Stored data entries:
##############################
(* ===== verification/VarDiff.v ===== *)
(** * VarDiff: src/vardiff/ringbuffer.go and src/vardiff/vardiff.go

    The window of share intervals and the retargeting of a client's
    difficulty.  Times are int64 seconds, difficulties float64. *)
From Stdlib Require Import ZArith Lia List Floats.SpecFloat Reals Lra.
From stdpp Require Import base list strings.
From S2P Require Import Prelude Float FloatSpec Config.
Import ListNotations.
Local Open Scope Z_scope.
Local Open Scope go_scope.

(** ** RingBuffer *)
Record RingBuffer := mkRing {
  IsFull : bool;
  MaxSize : Z;
  Cursor : Z;
  Data : list Z;
}.
Definition NewRingBuffer (maxSize : Z) : RingBuffer := mkRing false maxSize 0 [].

(** [rb.Data[i]] of an index that may be out of range, and the int64 remainder,
    which panics on zero. *)
Definition index_ok (l : list Z) (i : Z) : bool := (0 <=? i) && (i <? Z.of_nat (length l)).
Definition rem64 (a b : Z) : result Z :=
  if b =? 0 then Panic "integer divide by zero" else Val (i64 (Z.rem a b)).
Definition quot64 (a b : Z) : result Z :=
  if b =? 0 then Panic "integer divide by zero" else Val (i64 (Z.quot a b)).

Definition Append (x : Z) (rb : RingBuffer) : result RingBuffer :=
  if IsFull rb then
    if index_ok (Data rb) (Cursor rb) then
      let! c := rem64 (i64 (Cursor rb + 1)) (MaxSize rb) in
      Val (mkRing true (MaxSize rb) c (<[Z.to_nat (Cursor rb) := x]> (Data rb)))
    else Panic "index out of range"
  else
    let data := Data rb ++ [x] in
    if Z.of_nat (length data) =? MaxSize rb
    then Val (mkRing true (MaxSize rb) 0 data)
    else Val (mkRing false (MaxSize rb) (i64 (Cursor rb + 1)) data).

Definition Size (rb : RingBuffer) : Z := if IsFull rb then MaxSize rb else Cursor rb.
Definition sum64 (l : list Z) : Z := fold_left (fun sum x => i64 (sum + x)) l 0.
Definition Avg (rb : RingBuffer) : float64 :=
  fdiv (float_of_Z (sum64 (Data rb))) (float_of_Z (Size rb)).
Definition Clear (rb : RingBuffer) : RingBuffer := mkRing false (MaxSize rb) 0 [].

(** ** VarDiff *)
Record VarDiff := mkVarDiff {
  vd_Options : VarDiffOptions;
  BufferSize : Z;
  MaxTargetTime : float64;
  MinTargetTime : float64;
  TimeBuffer : RingBuffer;
  LastRtc : Z;
  LastTimestamp : Z;
}.
Definition fone : float64 := float_of_Z 1.
Definition ftwo : float64 := float_of_Z 2.

(** [timestamp] is [time.Now().Unix()]. *)
Definition NewVarDiff (timestamp : Z) (options : VarDiffOptions) : result VarDiff :=
  let! q := quot64 (v_RetargetTime options) (v_TargetTime options) in
  let bufferSize := i64 (q * 4) in
  Val {| vd_Options := options;
         BufferSize := bufferSize;
         MaxTargetTime := fmul (float_of_Z (v_TargetTime options)) (fadd fone (v_VariancePercent options));
         MinTargetTime := fmul (float_of_Z (v_TargetTime options)) (fsub fone (v_VariancePercent options));
         TimeBuffer := NewRingBuffer bufferSize;
         LastRtc := i64 (timestamp - Z.quot (v_RetargetTime options) 2);
         LastTimestamp := timestamp |}.

Definition set_times (rb : RingBuffer) (rtc last : Z) (vd : VarDiff) : VarDiff :=
  mkVarDiff (vd_Options vd) (BufferSize vd) (MaxTargetTime vd) (MinTargetTime vd) rb rtc last.

(** [float64(time.Duration(TargetTime)*time.Second)]: a duration counts
    nanoseconds, while the average it is divided by is in seconds. *)
Definition target_duration (vd : VarDiff) : float64 :=
  float_of_Z (i64 (v_TargetTime (vd_Options vd) * 1000000000)).
(* ===== verification/Jobs.v ===== *)
(** * Jobs: src/jobs/job.go

    One job built from a block template: its target and difficulty, its merkle
    branch and coinbase halves, the serialisation of coinbase, header and block,
    the submission register and the parameters of [mining.notify]. *)
From Stdlib Require Import ZArith Lia List Strings.Ascii Strings.String Strings.Byte Floats.SpecFloat.
From stdpp Require Import base list strings.
From S2P Require Import Prelude Bytes Float Strconv Utils Merkle Types Config Algorithm Transactions.
Import ListNotations.
Local Open Scope Z_scope.
Local Open Scope go_scope.

(** [new(big.Int).SetString(s, 16)]: an optional sign and at least one digit. *)
Fixpoint parse_hex_digits (s : string) (n : Z) : option Z :=
  match s with
  | EmptyString => Some n
  | String c s' =>
      match digit_value c with
      | Some d => if 16 <=? d then None else parse_hex_digits s' (n * 16 + d)
      | None => None
      end
  end.
Definition SetString16 (s : string) : option Z :=
  let '(neg, t) := strip_sign s in
  match t with
  | EmptyString => None
  | _ => n ← parse_hex_digits t 0; Some (if neg then - n else n)
  end.

Record Job := mkJob {
  GetBlockTemplate_of : GetBlockTemplate;
  Submits : list string;
  GenerationTransaction : bytes * bytes;
  JobId : string;
  PrevHashReversed : string;
  MerkleBranch : list string;
  Target : Z;
  Difficulty : bigfloat;
  TransactionData : bytes;
  Reward : string;
  MerkleTree_of : MerkleTree;
}.

(** [copy(dst[pos:], ...)] is [copy_at]; [binary.BigEndian.PutUint32] needs four
    bytes of room. *)
Definition put_uint32_be (dst : bytes) (pos : nat) (v : Z) : result bytes :=
  if (length dst <? pos + 4)%nat then Panic "index out of range"
  else Val (take pos dst ++ be_bytes 4 v ++ drop (pos + 4) dst).

Section Job_operations.
Context `{AddressCodec} `{Platform}.

Definition tx_hash_bytes (tx : TxParams) : result bytes :=
  if negb (String.eqb (t_TxId tx) EmptyString) then Val (Uint256BytesFromHash (t_TxId tx))
  else if negb (String.eqb (t_Hash tx) EmptyString) then Val (Uint256BytesFromHash (t_Hash tx))
  else Panic "no hash or txid in transactions params".

Definition GetTransactionBytes (txs : list TxParams) : result (list bytes) :=
  let! txHashes := rmap tx_hash_bytes txs in Val ([] :: txHashes).

(** The template's target, or the one its compact bits encode; [SetInt] of a
    nil big.Int dereferences it. *)
Definition job_target (rpcData : GetBlockTemplate) : result Z :=
  if negb (String.eqb (g_Target rpcData) EmptyString) then
    match SetString16 (g_Target rpcData) with
    | Some t => Val t
    | None => Panic "nil pointer dereference"
    end
  else BigIntFromBitsHex (g_Bits rpcData).

Definition tx_data (tx : TxParams) : result bytes :=
  let '(data, ok) := hex_decode (t_Data tx) in
  if ok then Val data else Panic "failed to decode tx".

Definition NewJob (now : Z) (jobId : string) (rpcData : GetBlockTemplate)
    (poolAddressScript extraNoncePlaceholder : bytes) (reward : string) (txMessages : bool)
    (recipients : list Recipient) (coinbaseHasher : Hasher) : result Job :=
  let! bigTarget := job_target rpcData in
  let! bigDiff := Quo (SetInt MaxTargetTruncated) (SetInt bigTarget) in
  let! prevHash := ReverseByteOrder (fst (hex_decode (g_PreviousBlockHash rpcData))) in
  let! txsBytes := GetTransactionBytes (g_Transactions rpcData) in
  let! merkleTree := NewMerkleTree txsBytes (Some coinbaseHasher) in
  let merkleBranch := GetMerkleHashes (Steps merkleTree) in
  let! generationTransaction :=
    CreateGeneration now rpcData poolAddressScript extraNoncePlaceholder reward txMessages recipients in
  let! txData := rmap tx_data (g_Transactions rpcData) in
  Val {| GetBlockTemplate_of := rpcData;
         Submits := [];
         GenerationTransaction := generationTransaction;
         JobId := jobId;
         PrevHashReversed := hex_encode prevHash;
         MerkleBranch := merkleBranch;
         Target := bigTarget;
         Difficulty := bigDiff;
         TransactionData := concat txData;
         Reward := EmptyString;
         MerkleTree_of := merkleTree |}.

Definition SerializeCoinbase (j : Job) (extraNonce1 extraNonce2 : bytes) : bytes :=
  fst (GenerationTransaction j) ++ extraNonce1 ++ extraNonce2 ++ snd (GenerationTransaction j).

(** Only the number of votes is returned; the decoded votes are dropped. *)
Definition GetVoteData (j : Job) : bytes :=
  if iface_nil (g_MasternodePayments (GetBlockTemplate_of j)) then []
  else VarIntBytes (u64 (Z.of_nat (length (g_Votes (GetBlockTemplate_of j))))).

Definition SerializeBlock (j : Job) (header coinbase : bytes) : bytes :=
  let suffix := if String.eqb (Reward j) "POS" then [x00] else [] in
  header
  ++ VarIntBytes (u64 (Z.of_nat (length (g_Transactions (GetBlockTemplate_of j))) + 1))
  ++ coinbase
  ++ TransactionData j
  ++ GetVoteData j
  ++ suffix.

Definition SerializeHeader (j : Job) (merkleRoot nTime nonce : bytes) : result bytes :=
  let header := zeros 80 in
  let bits := fst (hex_decode (g_Bits (GetBlockTemplate_of j))) in
  let prevHash := fst (hex_decode (g_PreviousBlockHash (GetBlockTemplate_of j))) in
  let pos := 0%nat in
  let! header := copy_at header pos nonce in
  let pos := (pos + length nonce)%nat in
  let! header := copy_at header pos bits in
  let pos := (pos + length bits)%nat in
  let! header := copy_at header pos nTime in
  let pos := (pos + length nTime)%nat in
  let! header := copy_at header pos merkleRoot in
  let pos := (pos + length merkleRoot)%nat in
  let! header := copy_at header pos prevHash in
  let pos := (pos + length prevHash)%nat in
  let! header := put_uint32_be header pos (u32 (g_Version (GetBlockTemplate_of j))) in
  Val (ReverseBytes header).

Definition set_submits (l : list string) (j : Job) : Job :=
  {| GetBlockTemplate_of := GetBlockTemplate_of j; Submits := l;
     GenerationTransaction := GenerationTransaction j; JobId := JobId j;
     PrevHashReversed := PrevHashReversed j; MerkleBranch := MerkleBranch j; Target := Target j;
     Difficulty := Difficulty j; TransactionData := TransactionData j; Reward := Reward j;
     MerkleTree_of := MerkleTree_of j |}.

(** The answer and the job with its register updated. *)
Definition RegisterSubmit (j : Job) (extraNonce1 extraNonce2 nTime nonce : string) : bool * Job :=
  let submission := (extraNonce1 ++ extraNonce2 ++ nTime ++ nonce)%string in
  if StringsIndexOf (Submits j) submission =? -1
  then (true, set_submits (Submits j ++ [submission]) j)
  else (false, j).

Definition GetJobParams (now : Z) (j : Job) (forceUpdate : bool) : list json :=
  [ JStr (JobId j);
    JStr (PrevHashReversed j);
    JStr (hex_encode (fst (GenerationTransaction j)));
    JStr (hex_encode (snd (GenerationTransaction j)));
    JArr (map JStr (MerkleBranch j));
    JStr (hex_encode (PackInt32BE (g_Version (GetBlockTemplate_of j))));
    JStr (g_Bits (GetBlockTemplate_of j));
    JStr (hex_encode (PackUint32BE (u32 now)));
    JBool forceUpdate ].
End Job_operations.

(** ** Specification: the 80-byte header of the Bitcoin protocol *)
Record header := mkHeader {
  h_version : Z; h_prev : bytes; h_merkle : bytes; h_time : Z; h_bits : Z; h_nonce : Z }.
Definition read_header (b : bytes) : option header :=
  '(version, b) ← read_exact 4 b;
  '(prev, b) ← read_exact 32 b;
  '(merkle, b) ← read_exact 32 b;
  '(time, b) ← read_exact 4 b;
  '(bits, b) ← read_exact 4 b;
  '(nonce, b) ← read_exact 4 b;
  match b with
  | [] => Some (mkHeader (le_value version) prev merkle (le_value time) (le_value bits) (le_value nonce))
  | _ => None
  end.

(** Writing a field after those already written. *)
Lemma copy_at_fill pre n src :
  (length src <= n)%nat ->
  copy_at (pre ++ zeros n) (length pre) src = Val ((pre ++ src) ++ zeros (n - length src)).
Proof.
  intros Hn. unfold copy_at, zeros. rewrite length_app, repeat_length.
  replace (_ <? _)%nat with false by (symmetry; apply Nat.ltb_ge; lia).
  rewrite Nat.min_l, take_app_length, (take_ge src), <- app_assoc by lia. do 3 f_equal.
  rewrite drop_app_ge by lia. replace (length pre + length src - length pre)%nat with (length src) by lia.
  clear. revert src; induction n as [|n IH]; intros [|x src]; try done. simpl. apply IH.
Qed.

Lemma put_uint32_fill pre v :
  put_uint32_be (pre ++ zeros 4) (length pre) v = Val (pre ++ be_bytes 4 v).
Proof.
  unfold put_uint32_be, zeros. rewrite length_app, repeat_length, Nat.ltb_irrefl, take_app_length.
  rewrite drop_ge by (rewrite length_app, repeat_length; lia). by rewrite app_nil_r.
Qed.

Lemma SerializeHeader_layout j root nTime nonce :
  let t := GetBlockTemplate_of j in
  let bits := fst (hex_decode (g_Bits t)) in
  let prev := fst (hex_decode (g_PreviousBlockHash t)) in
  length root = 32%nat -> length nTime = 4%nat -> length nonce = 4%nat ->
  length bits = 4%nat -> length prev = 32%nat ->
  SerializeHeader j root nTime nonce
  = Val (le_bytes 4 (u32 (g_Version t)) ++ rev prev ++ rev root ++ rev nTime ++ rev bits ++ rev nonce).
Proof.
  cbv zeta. intros Hr Ht Hn Hb Hp. unfold SerializeHeader. cbv zeta.
  set (bits := fst (hex_decode _)) in *. set (prev := fst (hex_decode (g_PreviousBlockHash _))) in *.
  change (zeros 80) with ([] ++ zeros 80).
  change 0%nat with (length (@nil byte)).
  rewrite copy_at_fill by lia. cbn [rbind]. rewrite <- length_app.
  rewrite copy_at_fill by lia. cbn [rbind]. rewrite <- length_app.
  rewrite copy_at_fill by lia. cbn [rbind]. rewrite <- length_app.
  rewrite copy_at_fill by lia. cbn [rbind]. rewrite <- length_app.
  rewrite copy_at_fill by lia. cbn [rbind]. rewrite <- length_app.
  replace (80 - _ - _ - _ - _ - _)%nat with 4%nat by lia.
  rewrite put_uint32_fill. cbn [rbind]. f_equal. rewrite ReverseBytes_rev.
  unfold be_bytes. rewrite !rev_app_distr, rev_involutive. cbn [rev]. by rewrite app_nil_r, <- ?app_assoc.
Qed.

Lemma read_exact_n n a b : length a = n -> read_exact n (a ++ b) = Some (a, b).
Proof. intros <-. apply read_exact_app. Qed.

Lemma read_header_layout v prev root nTime bits nonce :
  length root = 32%nat -> length nTime = 4%nat -> length nonce = 4%nat ->
  length bits = 4%nat -> length prev = 32%nat ->
  read_header (le_bytes 4 v ++ rev prev ++ rev root ++ rev nTime ++ rev bits ++ rev nonce)
  = Some (mkHeader (v mod 2 ^ 32) (rev prev) (rev root) (be_value nTime) (be_value bits) (be_value nonce)).
Proof.
  intros. unfold read_header. rewrite read_exact_le. cbn [mbind option_bind].
  do 4 (rewrite read_exact_n by (by rewrite length_rev); cbn [mbind option_bind]).
  rewrite <- (app_nil_r (rev nonce)) at 1. rewrite read_exact_n by (by rewrite length_rev).
  cbn [mbind option_bind]. unfold be_value. by rewrite le_value_bytes.
Qed.

Lemma tx_hashes_width l txs : rmap tx_hash_bytes l = Val txs -> Forall (fun b => length b = 32%nat) txs.
Proof.
  revert txs; induction l as [|t l IH]; intros txs; cbn [rmap]; [by intros [= <-]|].
  destruct (tx_hash_bytes t) as [h|] eqn:Eh; cbn [rbind]; [|discriminate].
  destruct (rmap tx_hash_bytes l) as [hs|]; cbn [rbind]; [|discriminate]. intros [= <-].
  constructor; [|by apply IH]. revert Eh. unfold tx_hash_bytes.
  destruct (negb _); [intros [= <-]; apply Uint256BytesFromHash_length|].
  destruct (negb _); [intros [= <-]; apply Uint256BytesFromHash_length|discriminate].
Qed.

(** ** The submission register *)
Lemma RegisterSubmit_spec j e1 e2 t n :
  let submission := (e1 ++ e2 ++ t ++ n)%string in
  RegisterSubmit j e1 e2 t n
  = if decide (submission ∈ Submits j) then (false, j)
    else (true, set_submits (Submits j ++ [submission]) j).
Proof.
  cbv zeta. unfold RegisterSubmit.
  pose proof (StringsIndexOf_absent (Submits j) (e1 ++ e2 ++ t ++ n)%string) as S.
  destruct (decide _) as [D|D]; destruct (Z.eqb_spec (StringsIndexOf (Submits j) (e1 ++ e2 ++ t ++ n)%string) (-1)); tauto.
Qed.

(** Appends are injective on a first part of fixed length. *)
Lemma string_app_inj_length a b c d :
  String.length a = String.length c -> (a ++ b = c ++ d)%string -> a = c /\ b = d.
Proof.
  revert c; induction a as [|x a IH]; intros [|y c] Hl H; try done.
  rewrite !append_cons in H. injection H as -> H. injection Hl as Hl.
  by destruct (IH c Hl H) as [-> ->].
Qed.

(** The header a miner's submission is checked against is the Bitcoin header
    of the job: 80 bytes that read back as the template's version, the previous
    hash and merkle root in internal byte order, and the submitted time, the
    template's bits and the submitted nonce as the little-endian integers their
    big-endian hex spells. *)
Theorem SerializeHeader_fields (j : Job) (root nTime nonce : bytes) :
  let t := GetBlockTemplate_of j in
  let bits := fst (hex_decode (g_Bits t)) in
  let prev := fst (hex_decode (g_PreviousBlockHash t)) in
  length root = 32%nat -> length nTime = 4%nat -> length nonce = 4%nat ->
  length bits = 4%nat -> length prev = 32%nat ->
  exists h, SerializeHeader j root nTime nonce = Val h /\ length h = 80%nat /\
    read_header h = Some (mkHeader (u32 (g_Version t)) (rev prev) (rev root)
                            (be_value nTime) (be_value bits) (be_value nonce)).
Proof.
  cbv zeta. intros Hr Ht Hn Hb Hp. eexists. split; [by apply SerializeHeader_layout|]. split.
  - rewrite !length_app, !length_rev, le_bytes_length. lia.
  - rewrite read_header_layout by done. unfold wrapu. by rewrite Z.mod_mod by lia.
Qed.

Definition sample_job : Job :=
  match @NewJob hex_codec amd64 1700000000 "f00d" sample_template sample_pool sample_placeholder
          "POW" false [] (fun b => Val (Sha256d b)) with
  | Val j => j
  | Panic _ => mkJob sample_template [] ([], []) "" "" [] 0 (BigF 53 fzero) [] "" (Build_MerkleTree [] [] (fun b => Val b))
  end.

Lemma SerializeHeader_fields_witness :
  exists h, SerializeHeader sample_job (Sha256d [x00]) (be_bytes 4 1700000001) (be_bytes 4 77) = Val h /\
    length h = 80%nat /\
    read_header h = Some (mkHeader (u32 0x20000000)
      (rev (fst (hex_decode (g_PreviousBlockHash (GetBlockTemplate_of sample_job)))))
      (rev (Sha256d [x00])) (be_value (be_bytes 4 1700000001))
      (be_value (fst (hex_decode (g_Bits (GetBlockTemplate_of sample_job))))) (be_value (be_bytes 4 77))).
Proof.
  apply (SerializeHeader_fields sample_job (Sha256d [x00]) (be_bytes 4 1700000001) (be_bytes 4 77));
    vm_compute; reflexivity.
Defined.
##############################
__EXERCISE__. Would you print exactly, and only, the lines of the data above from the line with "bits) (le_value nonce))" through the line with "clear. revert src;", inclusive?

__WRITTEN REPLY__.
  | [] => Some (mkHeader (le_value version) prev merkle (le_value time) (le_value bits) (le_value nonce))
  | _ => None
  end.

(** Writing a field after those already written. *)
Lemma copy_at_fill pre n src :
  (length src <= n)%nat ->
  copy_at (pre ++ zeros n) (length pre) src = Val ((pre ++ src) ++ zeros (n - length src)).
Proof.
  intros Hn. unfold copy_at, zeros. rewrite length_app, repeat_length.
  replace (_ <? _)%nat with false by (symmetry; apply Nat.ltb_ge; lia).
  rewrite Nat.min_l, take_app_length, (take_ge src), <- app_assoc by lia. do 3 f_equal.
  rewrite drop_app_ge by lia. replace (length pre + length src - length pre)%nat with (length src) by lia.
  clear. revert src; induction n as [|n IH]; intros [|x src]; try done. simpl. apply IH.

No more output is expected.